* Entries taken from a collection

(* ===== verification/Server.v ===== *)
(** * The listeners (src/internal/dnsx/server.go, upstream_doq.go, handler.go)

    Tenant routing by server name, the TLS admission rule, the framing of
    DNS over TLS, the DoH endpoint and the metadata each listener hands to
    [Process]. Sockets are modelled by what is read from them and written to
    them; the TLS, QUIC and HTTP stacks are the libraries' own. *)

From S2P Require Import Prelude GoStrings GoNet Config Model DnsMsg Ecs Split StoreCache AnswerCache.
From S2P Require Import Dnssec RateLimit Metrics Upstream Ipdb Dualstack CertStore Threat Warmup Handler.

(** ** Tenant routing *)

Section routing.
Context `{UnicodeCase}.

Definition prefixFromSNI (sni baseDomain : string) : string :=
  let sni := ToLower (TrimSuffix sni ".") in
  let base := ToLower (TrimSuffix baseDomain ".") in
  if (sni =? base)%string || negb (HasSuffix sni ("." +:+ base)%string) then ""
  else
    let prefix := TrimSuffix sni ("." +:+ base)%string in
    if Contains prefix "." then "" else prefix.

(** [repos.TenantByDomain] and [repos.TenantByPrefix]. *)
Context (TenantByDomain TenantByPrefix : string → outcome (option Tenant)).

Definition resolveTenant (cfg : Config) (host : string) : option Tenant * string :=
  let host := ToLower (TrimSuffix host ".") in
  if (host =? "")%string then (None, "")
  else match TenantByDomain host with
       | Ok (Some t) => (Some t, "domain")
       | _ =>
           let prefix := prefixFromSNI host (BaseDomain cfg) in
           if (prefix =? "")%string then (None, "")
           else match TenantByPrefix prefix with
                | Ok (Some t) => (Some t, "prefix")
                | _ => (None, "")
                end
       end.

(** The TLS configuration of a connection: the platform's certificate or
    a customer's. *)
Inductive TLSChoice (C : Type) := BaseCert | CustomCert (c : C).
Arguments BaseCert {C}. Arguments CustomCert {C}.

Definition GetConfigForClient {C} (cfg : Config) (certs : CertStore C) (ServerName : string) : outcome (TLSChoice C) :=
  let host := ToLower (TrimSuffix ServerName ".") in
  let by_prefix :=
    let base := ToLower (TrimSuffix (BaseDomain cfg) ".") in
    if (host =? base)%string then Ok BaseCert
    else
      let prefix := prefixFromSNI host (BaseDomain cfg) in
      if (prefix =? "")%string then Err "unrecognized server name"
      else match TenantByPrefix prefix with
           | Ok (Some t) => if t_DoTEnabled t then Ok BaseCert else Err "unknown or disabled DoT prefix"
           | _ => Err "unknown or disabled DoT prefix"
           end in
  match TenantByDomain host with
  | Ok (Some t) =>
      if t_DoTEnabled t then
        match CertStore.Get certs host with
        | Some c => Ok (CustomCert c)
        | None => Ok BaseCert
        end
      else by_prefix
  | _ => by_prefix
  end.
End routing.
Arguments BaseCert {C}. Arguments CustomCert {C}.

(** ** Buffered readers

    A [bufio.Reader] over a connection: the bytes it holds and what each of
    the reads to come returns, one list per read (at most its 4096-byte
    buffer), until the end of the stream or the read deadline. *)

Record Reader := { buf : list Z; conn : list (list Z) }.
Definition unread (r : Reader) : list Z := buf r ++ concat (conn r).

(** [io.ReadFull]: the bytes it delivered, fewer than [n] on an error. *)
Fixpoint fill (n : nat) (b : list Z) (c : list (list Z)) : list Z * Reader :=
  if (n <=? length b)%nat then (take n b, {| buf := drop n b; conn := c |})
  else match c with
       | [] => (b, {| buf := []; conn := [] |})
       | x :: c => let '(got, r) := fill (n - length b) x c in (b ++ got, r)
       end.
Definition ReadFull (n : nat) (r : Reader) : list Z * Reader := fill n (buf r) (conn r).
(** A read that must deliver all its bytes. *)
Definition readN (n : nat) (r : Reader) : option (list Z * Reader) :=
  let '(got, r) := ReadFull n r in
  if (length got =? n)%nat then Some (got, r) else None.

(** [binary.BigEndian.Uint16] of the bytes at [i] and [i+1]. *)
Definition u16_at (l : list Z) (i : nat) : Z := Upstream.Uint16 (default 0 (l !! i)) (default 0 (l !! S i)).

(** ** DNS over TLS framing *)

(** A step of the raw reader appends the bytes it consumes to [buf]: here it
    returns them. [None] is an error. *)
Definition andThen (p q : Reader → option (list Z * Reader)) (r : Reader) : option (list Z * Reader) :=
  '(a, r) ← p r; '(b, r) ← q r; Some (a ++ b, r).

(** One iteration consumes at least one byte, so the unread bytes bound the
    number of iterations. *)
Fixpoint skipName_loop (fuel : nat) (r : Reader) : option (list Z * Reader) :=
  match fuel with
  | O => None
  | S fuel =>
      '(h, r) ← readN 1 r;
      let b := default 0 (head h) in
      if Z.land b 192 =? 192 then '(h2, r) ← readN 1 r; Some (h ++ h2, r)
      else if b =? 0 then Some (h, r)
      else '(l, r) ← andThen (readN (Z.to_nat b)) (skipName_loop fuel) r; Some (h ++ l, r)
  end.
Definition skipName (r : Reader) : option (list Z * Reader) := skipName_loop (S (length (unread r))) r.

* What the task asks
Lines with "default" in the records above: copy every one of them.

* Solved problem
Definition u16_at (l : list Z) (i : nat) : Z := Upstream.Uint16 (default 0 (l !! i)) (default 0 (l !! S i)).
      let b := default 0 (head h) in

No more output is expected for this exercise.